● **Exercise details**
Within the records below, reproduce without change the lines from the line that has "(** SameValue on" through the line that has "unsubscribe functions it", and only those.

══ Data for analysis

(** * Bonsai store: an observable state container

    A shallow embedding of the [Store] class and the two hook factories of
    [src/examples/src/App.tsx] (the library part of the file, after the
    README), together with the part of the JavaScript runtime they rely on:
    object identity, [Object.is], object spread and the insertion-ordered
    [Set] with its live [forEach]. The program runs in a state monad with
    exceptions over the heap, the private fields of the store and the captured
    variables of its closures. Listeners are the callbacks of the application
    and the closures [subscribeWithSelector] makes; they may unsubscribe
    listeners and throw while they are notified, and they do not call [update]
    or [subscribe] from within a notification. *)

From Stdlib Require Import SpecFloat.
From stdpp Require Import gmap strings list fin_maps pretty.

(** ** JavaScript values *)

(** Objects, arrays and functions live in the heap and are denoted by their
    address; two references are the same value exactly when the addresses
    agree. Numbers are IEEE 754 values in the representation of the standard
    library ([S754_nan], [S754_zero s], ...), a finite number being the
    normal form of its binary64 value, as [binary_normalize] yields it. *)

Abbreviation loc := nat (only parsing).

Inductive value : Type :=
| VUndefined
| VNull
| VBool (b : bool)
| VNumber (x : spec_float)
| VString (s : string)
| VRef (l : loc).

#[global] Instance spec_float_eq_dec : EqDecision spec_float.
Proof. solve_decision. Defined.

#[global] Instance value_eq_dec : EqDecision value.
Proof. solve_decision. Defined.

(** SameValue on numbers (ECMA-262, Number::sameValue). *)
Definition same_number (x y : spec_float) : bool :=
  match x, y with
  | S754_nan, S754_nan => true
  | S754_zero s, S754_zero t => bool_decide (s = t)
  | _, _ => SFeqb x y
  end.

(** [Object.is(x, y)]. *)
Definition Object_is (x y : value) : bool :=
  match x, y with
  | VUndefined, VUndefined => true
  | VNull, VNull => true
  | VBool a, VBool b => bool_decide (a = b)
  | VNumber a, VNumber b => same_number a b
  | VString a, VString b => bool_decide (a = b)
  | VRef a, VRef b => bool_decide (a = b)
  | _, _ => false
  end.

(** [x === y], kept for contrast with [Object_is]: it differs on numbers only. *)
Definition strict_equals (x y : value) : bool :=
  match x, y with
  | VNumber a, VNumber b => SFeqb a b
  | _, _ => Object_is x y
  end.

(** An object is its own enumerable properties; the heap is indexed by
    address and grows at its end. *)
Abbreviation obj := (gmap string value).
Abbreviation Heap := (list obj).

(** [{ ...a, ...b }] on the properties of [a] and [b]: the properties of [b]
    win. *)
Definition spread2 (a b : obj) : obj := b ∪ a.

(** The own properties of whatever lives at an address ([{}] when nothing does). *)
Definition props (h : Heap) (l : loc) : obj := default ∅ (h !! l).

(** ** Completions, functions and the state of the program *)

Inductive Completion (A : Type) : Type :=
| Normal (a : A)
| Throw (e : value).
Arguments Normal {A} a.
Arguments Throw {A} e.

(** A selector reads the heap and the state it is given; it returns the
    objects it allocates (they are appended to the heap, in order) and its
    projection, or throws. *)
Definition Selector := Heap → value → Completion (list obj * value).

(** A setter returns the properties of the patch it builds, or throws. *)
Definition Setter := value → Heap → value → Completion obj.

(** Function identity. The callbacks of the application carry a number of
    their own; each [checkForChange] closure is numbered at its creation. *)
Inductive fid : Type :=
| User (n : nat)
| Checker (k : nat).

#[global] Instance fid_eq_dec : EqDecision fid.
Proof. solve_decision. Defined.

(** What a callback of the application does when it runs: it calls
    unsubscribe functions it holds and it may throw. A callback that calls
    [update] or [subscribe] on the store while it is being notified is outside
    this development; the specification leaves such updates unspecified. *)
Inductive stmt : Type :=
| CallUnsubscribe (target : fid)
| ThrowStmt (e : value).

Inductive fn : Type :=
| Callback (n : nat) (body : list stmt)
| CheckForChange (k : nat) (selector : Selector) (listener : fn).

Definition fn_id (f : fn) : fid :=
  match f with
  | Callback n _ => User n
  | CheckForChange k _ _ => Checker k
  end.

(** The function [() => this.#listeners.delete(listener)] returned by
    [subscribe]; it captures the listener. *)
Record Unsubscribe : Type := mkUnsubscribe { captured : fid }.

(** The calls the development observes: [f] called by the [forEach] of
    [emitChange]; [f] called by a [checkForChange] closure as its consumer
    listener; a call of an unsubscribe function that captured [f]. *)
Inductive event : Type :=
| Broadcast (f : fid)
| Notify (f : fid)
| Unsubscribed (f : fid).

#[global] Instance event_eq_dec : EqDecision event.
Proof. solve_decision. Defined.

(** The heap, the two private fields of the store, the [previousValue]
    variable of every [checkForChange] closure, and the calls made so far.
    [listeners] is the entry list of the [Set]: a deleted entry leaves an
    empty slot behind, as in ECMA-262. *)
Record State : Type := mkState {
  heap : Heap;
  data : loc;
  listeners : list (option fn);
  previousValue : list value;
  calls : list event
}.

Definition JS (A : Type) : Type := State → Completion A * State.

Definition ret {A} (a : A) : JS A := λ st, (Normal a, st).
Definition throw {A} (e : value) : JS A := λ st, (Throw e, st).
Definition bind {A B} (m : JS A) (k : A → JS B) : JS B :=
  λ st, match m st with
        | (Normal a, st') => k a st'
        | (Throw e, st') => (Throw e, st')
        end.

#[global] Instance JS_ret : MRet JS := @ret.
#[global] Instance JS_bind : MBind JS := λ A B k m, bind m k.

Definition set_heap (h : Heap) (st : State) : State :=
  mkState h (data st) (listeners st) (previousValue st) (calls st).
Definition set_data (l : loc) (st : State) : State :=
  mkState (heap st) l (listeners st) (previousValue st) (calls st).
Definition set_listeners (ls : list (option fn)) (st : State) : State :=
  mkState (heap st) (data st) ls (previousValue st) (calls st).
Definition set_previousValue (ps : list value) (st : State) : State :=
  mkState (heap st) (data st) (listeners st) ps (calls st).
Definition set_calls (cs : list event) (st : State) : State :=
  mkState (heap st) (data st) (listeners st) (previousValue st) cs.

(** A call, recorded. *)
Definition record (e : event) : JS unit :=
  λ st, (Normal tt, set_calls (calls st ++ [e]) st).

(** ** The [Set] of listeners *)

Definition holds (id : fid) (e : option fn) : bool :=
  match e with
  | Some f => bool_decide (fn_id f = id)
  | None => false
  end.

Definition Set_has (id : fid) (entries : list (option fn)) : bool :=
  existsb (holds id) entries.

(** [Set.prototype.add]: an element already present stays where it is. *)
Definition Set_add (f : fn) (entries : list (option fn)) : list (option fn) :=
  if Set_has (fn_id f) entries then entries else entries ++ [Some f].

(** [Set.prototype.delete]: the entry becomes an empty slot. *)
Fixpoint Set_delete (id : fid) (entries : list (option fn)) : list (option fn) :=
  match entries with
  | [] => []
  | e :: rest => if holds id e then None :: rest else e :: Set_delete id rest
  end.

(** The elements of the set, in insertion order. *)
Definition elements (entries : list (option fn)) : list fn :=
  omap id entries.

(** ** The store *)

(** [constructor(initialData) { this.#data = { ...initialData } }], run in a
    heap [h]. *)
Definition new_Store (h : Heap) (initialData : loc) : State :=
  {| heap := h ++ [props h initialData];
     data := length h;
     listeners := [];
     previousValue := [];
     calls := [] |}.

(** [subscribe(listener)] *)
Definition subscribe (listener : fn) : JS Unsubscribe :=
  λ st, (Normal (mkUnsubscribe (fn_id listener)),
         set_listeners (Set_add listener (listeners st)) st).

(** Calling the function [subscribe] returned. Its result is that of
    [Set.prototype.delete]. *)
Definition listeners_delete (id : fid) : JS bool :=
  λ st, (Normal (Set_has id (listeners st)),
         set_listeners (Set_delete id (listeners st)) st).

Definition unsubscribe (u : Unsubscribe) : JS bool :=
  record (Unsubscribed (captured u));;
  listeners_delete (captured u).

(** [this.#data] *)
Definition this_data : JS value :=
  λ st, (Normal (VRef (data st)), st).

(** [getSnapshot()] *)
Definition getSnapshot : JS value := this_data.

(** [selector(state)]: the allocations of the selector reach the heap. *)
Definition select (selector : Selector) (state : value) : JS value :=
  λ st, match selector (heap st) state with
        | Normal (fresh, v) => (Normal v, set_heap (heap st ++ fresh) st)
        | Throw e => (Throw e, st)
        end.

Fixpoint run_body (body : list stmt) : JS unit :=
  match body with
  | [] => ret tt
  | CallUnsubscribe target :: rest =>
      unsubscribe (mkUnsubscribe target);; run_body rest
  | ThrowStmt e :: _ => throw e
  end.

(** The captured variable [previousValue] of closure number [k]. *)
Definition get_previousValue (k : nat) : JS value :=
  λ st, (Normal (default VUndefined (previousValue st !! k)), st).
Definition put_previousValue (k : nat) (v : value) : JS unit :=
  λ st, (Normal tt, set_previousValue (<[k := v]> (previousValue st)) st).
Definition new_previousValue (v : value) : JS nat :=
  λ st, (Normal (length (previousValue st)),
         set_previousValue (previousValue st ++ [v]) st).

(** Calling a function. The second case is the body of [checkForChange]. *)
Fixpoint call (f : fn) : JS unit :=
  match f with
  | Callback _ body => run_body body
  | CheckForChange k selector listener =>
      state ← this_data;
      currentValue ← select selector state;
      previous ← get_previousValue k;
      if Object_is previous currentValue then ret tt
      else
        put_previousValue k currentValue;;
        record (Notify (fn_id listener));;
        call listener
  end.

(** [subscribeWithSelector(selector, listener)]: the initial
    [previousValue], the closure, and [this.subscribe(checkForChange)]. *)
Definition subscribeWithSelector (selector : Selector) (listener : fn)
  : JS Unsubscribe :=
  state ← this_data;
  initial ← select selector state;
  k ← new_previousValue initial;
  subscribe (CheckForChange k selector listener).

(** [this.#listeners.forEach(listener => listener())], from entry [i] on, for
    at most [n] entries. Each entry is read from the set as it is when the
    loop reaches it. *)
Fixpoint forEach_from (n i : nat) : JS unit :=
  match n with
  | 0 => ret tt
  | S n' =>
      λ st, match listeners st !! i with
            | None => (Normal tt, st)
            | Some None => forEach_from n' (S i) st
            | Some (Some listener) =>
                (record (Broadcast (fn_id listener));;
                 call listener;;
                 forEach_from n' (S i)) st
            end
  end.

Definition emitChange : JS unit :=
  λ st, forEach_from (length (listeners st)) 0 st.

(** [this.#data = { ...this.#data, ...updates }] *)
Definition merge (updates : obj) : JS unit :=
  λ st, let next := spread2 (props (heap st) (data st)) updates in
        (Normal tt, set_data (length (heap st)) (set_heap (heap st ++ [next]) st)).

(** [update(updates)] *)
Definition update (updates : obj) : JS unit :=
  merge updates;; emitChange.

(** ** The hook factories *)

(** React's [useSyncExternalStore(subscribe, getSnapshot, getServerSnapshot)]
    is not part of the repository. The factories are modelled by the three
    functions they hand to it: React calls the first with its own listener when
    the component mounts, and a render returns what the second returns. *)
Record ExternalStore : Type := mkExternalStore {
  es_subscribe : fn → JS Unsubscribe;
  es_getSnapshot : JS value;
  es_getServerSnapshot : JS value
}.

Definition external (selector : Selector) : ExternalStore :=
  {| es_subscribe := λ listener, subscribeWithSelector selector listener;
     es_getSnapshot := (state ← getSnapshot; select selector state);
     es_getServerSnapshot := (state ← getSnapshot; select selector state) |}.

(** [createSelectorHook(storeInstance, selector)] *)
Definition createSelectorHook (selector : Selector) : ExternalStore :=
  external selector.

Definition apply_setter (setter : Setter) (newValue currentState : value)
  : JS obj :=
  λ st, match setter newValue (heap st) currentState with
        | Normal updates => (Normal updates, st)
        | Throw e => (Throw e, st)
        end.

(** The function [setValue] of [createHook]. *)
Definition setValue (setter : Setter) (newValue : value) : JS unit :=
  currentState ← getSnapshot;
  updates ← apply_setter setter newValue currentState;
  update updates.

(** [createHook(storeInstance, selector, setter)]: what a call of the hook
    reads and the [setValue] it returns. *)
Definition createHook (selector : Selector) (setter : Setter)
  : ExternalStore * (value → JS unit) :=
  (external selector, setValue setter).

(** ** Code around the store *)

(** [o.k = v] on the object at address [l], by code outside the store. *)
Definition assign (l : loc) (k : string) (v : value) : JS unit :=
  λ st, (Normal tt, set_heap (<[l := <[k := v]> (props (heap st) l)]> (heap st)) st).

════

● **Exercise output**
(** SameValue on numbers (ECMA-262, Number::sameValue). *)
Definition same_number (x y : spec_float) : bool :=
  match x, y with
  | S754_nan, S754_nan => true
  | S754_zero s, S754_zero t => bool_decide (s = t)
  | _, _ => SFeqb x y
  end.

(** [Object.is(x, y)]. *)
Definition Object_is (x y : value) : bool :=
  match x, y with
  | VUndefined, VUndefined => true
  | VNull, VNull => true
  | VBool a, VBool b => bool_decide (a = b)
  | VNumber a, VNumber b => same_number a b
  | VString a, VString b => bool_decide (a = b)
  | VRef a, VRef b => bool_decide (a = b)
  | _, _ => false
  end.

(** [x === y], kept for contrast with [Object_is]: it differs on numbers only. *)
Definition strict_equals (x y : value) : bool :=
  match x, y with
  | VNumber a, VNumber b => SFeqb a b
  | _, _ => Object_is x y
  end.

(** An object is its own enumerable properties; the heap is indexed by
    address and grows at its end. *)
Abbreviation obj := (gmap string value).
Abbreviation Heap := (list obj).

(** [{ ...a, ...b }] on the properties of [a] and [b]: the properties of [b]
    win. *)
Definition spread2 (a b : obj) : obj := b ∪ a.

(** The own properties of whatever lives at an address ([{}] when nothing does). *)
Definition props (h : Heap) (l : loc) : obj := default ∅ (h !! l).

(** ** Completions, functions and the state of the program *)

Inductive Completion (A : Type) : Type :=
| Normal (a : A)
| Throw (e : value).
Arguments Normal {A} a.
Arguments Throw {A} e.

(** A selector reads the heap and the state it is given; it returns the
    objects it allocates (they are appended to the heap, in order) and its
    projection, or throws. *)
Definition Selector := Heap → value → Completion (list obj * value).

(** A setter returns the properties of the patch it builds, or throws. *)
Definition Setter := value → Heap → value → Completion obj.

(** Function identity. The callbacks of the application carry a number of
    their own; each [checkForChange] closure is numbered at its creation. *)
Inductive fid : Type :=
| User (n : nat)
| Checker (k : nat).

#[global] Instance fid_eq_dec : EqDecision fid.
Proof. solve_decision. Defined.

(** What a callback of the application does when it runs: it calls
    unsubscribe functions it holds and it may throw. A callback that calls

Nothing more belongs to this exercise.